§ **Activity**: Look through the data below for the line with "(v, Some UnmarshalTypeError)" and the line with "The decoder sees the", then output those two and all lines in between, exactly as written.

*** Block opens ***

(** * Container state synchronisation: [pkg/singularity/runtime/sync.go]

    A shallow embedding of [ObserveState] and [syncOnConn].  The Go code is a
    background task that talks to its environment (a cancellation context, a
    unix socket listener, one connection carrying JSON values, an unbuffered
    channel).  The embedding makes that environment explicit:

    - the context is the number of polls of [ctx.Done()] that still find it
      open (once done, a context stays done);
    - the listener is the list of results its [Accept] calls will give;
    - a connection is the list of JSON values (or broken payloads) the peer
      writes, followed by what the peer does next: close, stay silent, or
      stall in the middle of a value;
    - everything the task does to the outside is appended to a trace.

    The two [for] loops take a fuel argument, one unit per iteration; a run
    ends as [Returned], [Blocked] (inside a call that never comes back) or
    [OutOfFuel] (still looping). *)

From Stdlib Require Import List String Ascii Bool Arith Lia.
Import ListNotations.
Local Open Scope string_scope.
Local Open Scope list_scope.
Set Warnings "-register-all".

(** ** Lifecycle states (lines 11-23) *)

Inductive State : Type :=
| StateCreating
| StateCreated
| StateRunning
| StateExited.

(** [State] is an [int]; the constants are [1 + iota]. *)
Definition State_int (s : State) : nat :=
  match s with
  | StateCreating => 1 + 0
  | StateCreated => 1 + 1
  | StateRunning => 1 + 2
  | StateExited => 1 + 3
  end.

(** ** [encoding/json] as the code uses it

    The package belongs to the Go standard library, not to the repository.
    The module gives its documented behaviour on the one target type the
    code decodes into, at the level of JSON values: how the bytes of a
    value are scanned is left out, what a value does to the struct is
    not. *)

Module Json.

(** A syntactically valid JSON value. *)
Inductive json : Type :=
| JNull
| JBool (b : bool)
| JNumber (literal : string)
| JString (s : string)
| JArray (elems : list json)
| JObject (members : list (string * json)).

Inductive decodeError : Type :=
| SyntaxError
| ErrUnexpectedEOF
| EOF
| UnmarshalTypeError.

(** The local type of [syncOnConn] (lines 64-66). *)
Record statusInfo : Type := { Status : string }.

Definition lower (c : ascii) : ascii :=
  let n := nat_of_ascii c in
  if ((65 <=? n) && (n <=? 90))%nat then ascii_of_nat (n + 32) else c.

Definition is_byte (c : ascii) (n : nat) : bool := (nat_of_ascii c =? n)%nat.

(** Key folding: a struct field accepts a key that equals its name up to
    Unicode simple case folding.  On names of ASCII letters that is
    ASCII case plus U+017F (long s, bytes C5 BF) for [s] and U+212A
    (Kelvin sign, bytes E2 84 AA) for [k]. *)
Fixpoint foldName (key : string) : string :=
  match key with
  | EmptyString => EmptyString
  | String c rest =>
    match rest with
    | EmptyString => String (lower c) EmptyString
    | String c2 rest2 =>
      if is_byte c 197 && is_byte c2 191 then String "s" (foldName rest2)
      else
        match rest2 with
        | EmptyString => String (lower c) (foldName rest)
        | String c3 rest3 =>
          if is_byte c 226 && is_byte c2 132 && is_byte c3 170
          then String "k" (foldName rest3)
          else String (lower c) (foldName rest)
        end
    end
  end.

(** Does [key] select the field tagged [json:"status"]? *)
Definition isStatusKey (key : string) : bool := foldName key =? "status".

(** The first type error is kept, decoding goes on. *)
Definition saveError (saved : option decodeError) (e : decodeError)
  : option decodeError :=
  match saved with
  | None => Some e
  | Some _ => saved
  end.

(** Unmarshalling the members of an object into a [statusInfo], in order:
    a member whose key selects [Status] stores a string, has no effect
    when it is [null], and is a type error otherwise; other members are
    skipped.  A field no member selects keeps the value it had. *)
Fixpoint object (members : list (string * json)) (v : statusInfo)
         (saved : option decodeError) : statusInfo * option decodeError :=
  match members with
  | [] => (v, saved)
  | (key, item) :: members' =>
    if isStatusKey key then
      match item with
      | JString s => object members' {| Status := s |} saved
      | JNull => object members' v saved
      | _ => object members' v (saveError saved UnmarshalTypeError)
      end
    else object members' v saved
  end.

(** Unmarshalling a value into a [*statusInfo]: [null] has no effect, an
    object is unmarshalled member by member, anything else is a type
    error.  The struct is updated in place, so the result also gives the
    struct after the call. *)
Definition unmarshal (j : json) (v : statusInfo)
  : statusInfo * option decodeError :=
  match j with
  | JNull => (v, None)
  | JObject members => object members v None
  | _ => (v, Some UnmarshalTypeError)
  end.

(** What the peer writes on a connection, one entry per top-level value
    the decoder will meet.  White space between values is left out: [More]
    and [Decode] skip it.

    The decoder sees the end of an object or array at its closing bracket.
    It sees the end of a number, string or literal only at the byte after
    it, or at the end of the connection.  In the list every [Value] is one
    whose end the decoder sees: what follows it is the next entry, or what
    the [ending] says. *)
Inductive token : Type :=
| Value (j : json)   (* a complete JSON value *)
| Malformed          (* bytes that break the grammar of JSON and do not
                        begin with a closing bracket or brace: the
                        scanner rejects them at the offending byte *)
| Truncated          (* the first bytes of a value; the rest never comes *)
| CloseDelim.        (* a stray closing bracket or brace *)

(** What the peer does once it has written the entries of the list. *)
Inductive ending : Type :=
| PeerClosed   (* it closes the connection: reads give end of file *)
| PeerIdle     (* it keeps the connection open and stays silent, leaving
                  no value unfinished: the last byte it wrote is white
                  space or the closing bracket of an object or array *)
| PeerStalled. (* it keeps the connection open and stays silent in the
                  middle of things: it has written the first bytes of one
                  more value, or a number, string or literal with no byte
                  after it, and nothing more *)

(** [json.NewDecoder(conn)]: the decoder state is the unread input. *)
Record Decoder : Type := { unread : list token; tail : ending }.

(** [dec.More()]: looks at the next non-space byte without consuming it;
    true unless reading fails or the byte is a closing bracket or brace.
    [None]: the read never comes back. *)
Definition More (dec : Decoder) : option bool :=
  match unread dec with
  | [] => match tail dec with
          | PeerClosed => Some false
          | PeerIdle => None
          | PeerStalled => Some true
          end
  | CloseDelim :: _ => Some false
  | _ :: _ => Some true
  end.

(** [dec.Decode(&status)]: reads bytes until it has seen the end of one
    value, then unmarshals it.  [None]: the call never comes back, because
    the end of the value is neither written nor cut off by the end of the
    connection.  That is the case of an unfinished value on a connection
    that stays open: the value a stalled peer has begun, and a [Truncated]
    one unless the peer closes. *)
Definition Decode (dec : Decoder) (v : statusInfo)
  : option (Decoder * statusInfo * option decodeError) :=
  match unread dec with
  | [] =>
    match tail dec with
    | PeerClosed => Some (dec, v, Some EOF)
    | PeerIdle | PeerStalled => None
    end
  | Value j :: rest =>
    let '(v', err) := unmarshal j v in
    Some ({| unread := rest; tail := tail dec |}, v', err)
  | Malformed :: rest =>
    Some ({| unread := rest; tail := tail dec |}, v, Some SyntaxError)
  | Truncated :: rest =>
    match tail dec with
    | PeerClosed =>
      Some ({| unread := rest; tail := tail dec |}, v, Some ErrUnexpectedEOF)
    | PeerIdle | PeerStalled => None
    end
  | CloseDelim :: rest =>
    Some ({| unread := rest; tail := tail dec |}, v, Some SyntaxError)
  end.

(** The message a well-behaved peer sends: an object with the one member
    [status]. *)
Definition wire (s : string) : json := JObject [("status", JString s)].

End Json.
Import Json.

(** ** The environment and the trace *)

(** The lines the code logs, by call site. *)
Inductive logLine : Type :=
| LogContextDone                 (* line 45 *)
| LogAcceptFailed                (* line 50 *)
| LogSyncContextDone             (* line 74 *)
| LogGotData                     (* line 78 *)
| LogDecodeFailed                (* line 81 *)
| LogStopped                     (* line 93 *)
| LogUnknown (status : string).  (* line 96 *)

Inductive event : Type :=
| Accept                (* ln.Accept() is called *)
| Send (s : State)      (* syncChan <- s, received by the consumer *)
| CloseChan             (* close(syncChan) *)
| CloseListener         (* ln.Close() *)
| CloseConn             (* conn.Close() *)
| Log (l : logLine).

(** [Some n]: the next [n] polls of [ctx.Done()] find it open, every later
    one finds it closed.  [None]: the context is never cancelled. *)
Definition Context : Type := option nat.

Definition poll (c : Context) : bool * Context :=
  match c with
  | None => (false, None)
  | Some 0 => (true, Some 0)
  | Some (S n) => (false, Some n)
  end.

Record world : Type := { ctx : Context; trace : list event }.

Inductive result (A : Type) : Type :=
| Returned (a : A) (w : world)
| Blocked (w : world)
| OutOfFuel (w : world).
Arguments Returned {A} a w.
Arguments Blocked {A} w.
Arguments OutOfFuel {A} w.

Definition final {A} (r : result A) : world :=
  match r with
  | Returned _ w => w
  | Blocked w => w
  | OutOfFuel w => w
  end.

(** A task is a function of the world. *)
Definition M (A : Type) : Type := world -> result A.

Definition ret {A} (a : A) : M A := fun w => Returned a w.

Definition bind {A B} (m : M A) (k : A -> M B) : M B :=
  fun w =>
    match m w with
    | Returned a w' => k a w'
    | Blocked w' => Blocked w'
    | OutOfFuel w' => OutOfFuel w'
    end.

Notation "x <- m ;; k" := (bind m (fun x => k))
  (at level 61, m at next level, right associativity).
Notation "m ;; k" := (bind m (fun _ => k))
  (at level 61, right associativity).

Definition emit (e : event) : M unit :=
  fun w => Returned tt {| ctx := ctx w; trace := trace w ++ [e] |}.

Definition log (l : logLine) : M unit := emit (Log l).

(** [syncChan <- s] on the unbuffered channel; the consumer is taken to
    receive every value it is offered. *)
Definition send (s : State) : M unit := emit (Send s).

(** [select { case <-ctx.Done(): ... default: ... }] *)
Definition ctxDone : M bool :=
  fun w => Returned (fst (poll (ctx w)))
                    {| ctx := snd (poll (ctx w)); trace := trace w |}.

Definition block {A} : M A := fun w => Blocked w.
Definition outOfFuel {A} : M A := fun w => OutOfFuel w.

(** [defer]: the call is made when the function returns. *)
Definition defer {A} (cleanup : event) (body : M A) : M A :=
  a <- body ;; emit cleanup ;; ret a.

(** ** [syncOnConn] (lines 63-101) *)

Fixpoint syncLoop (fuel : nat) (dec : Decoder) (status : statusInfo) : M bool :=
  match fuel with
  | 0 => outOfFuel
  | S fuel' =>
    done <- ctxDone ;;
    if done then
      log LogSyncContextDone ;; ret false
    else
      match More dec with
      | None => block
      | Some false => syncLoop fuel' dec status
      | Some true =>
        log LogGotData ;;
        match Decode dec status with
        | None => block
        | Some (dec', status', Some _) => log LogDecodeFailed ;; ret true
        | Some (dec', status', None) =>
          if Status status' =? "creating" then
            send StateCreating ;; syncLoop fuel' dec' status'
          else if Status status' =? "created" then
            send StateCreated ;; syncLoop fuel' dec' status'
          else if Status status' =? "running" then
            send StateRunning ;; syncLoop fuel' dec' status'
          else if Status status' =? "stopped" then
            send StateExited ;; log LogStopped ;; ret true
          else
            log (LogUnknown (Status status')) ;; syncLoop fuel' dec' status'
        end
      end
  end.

*** Block closes ***

§ **Solution to the problem**:
  | _ => (v, Some UnmarshalTypeError)
  end.

(** What the peer writes on a connection, one entry per top-level value
    the decoder will meet.  White space between values is left out: [More]
    and [Decode] skip it.

    The decoder sees the end of an object or array at its closing bracket.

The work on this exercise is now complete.